NOTE: This extension is currently work-in-progress!
This extension equips DataLad with the functionality to (re)compute file
content on demand, based on a specified set of instructions. In particular,
it features a datalad make
command for capturing instructions on how to
compute a given file, allowing the file content to be safely removed. It also
implements a git-annex special remote, which enables the (re)computation of
the file content based on the captured instructions. This is particularly
useful when the file content can be produced deterministically. If storing
the file content is more expensive than (re)producing it, this functionality
can lead to more effective resource utilization. Thus, this extension may be
of interest to a wide, interdisciplinary audience, including researchers,
data curators, and infrastructure administrators.

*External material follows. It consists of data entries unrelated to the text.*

(** * dbt-bq-dry-runner: a shallow embedding of [dry_run.py] and [hooks.py]

    The development follows the two source files of the package:

    - [Pathlib]: the part of Python's [pathlib] (POSIX flavour) that the
      program uses: [Path(s)], [path.parts], [str(path)], the [/] operator
      and [Path( *parts)];
    - [Py]: exceptions, observable events and the small writer/error monad
      in which the effectful methods are written;
    - [DryRun]: the class [BigQueryDryRunner] of [dry_run.py], with the
      thread pool of [run_all_models];
    - [Hooks]: the script [hooks.py];
    - [Notions] and [Scenarios]: the vocabulary of the statements and the
      concrete worlds of the examples;
    - the facts: [PathlibFacts], [DryRunFacts], [PoolFacts], [BatchFacts]
      and [HooksFacts], then [RunnerFacts], [AdapterFacts], [BatchMoreFacts]
      and [ScriptFacts]. *)

From Stdlib Require Import String Ascii List ZArith Lia Permutation.
From stdpp Require Import base option list strings gmap.

Local Open Scope string_scope.
Local Open Scope list_scope.

(** ** pathlib (POSIX flavour) *)

Module Pathlib.

(** A pure path is identified with its [parts] tuple, pathlib's own
    canonical form: [Path("/a/b").parts == ("/", "a", "b")]. *)
Definition Path : Type := list string.

Definition slash : ascii := "/"%char.

(** [s.split("/")]: never empty, [""] splits to [[""]]. *)
Fixpoint split_slash (s : string) : list string :=
  match s with
  | EmptyString => [EmptyString]
  | String a s' =>
      if Ascii.eqb a slash then EmptyString :: split_slash s'
      else match split_slash s' with
           | [] => [String a EmptyString]
           | h :: t => String a h :: t
           end
  end.

(** Empty components and ["."] components are dropped when parsing. *)
Definition keep_segment (x : string) : bool :=
  negb (String.eqb x "") && negb (String.eqb x ".").

Definition starts_with_slash (s : string) : bool :=
  match s with
  | String a _ => Ascii.eqb a slash
  | EmptyString => false
  end.

(** POSIX: exactly two leading slashes are kept as the root ["//"], one or
    three and more collapse to ["/"]. *)
Definition root_of (s : string) : string :=
  match s with
  | String a (String b rest) =>
      if Ascii.eqb a slash then
        if Ascii.eqb b slash then
          if starts_with_slash rest then "/" else "//"
        else "/"
      else ""
  | String a EmptyString => if Ascii.eqb a slash then "/" else ""
  | EmptyString => ""
  end.

Definition is_root (x : string) : bool :=
  String.eqb x "/" || String.eqb x "//".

This extension requires Python >= 3.9
. It also requires GPG to be installed
as well as a GPG key-pair to sign and verify commits. In addition,
git has to be configured to sign commits. For more information on how to sign
commits, refer to the
Git documentation.
There is no PyPI package yet. To install the extension, clone the repository
and install it via pip
(preferably in a virtual environment):
> git clone https://github.com/datalad/datalad-remake.git
> cd datalad-remake
> pip install -r requirements-devel.txt
> pip install .
To check your installation, run:
> datalad make --help
Ensure that your commits are signed (see the Git documentation), and create a dataset:
> datalad create remake-test-1
> cd remake-test-1
Create a template and place it in the .datalad/make/methods
directory:
> mkdir -p .datalad/make/methods
> cat > .datalad/make/methods/one-to-many <<EOF
parameters = ['first', 'second', 'output']
command = [
"bash",
"-c",
"echo content: {first} > '{output}-1.txt'; echo content: {second} > '{output}-2.txt'",
]
EOF
> datalad save -m "add 'one-to-many' remake method"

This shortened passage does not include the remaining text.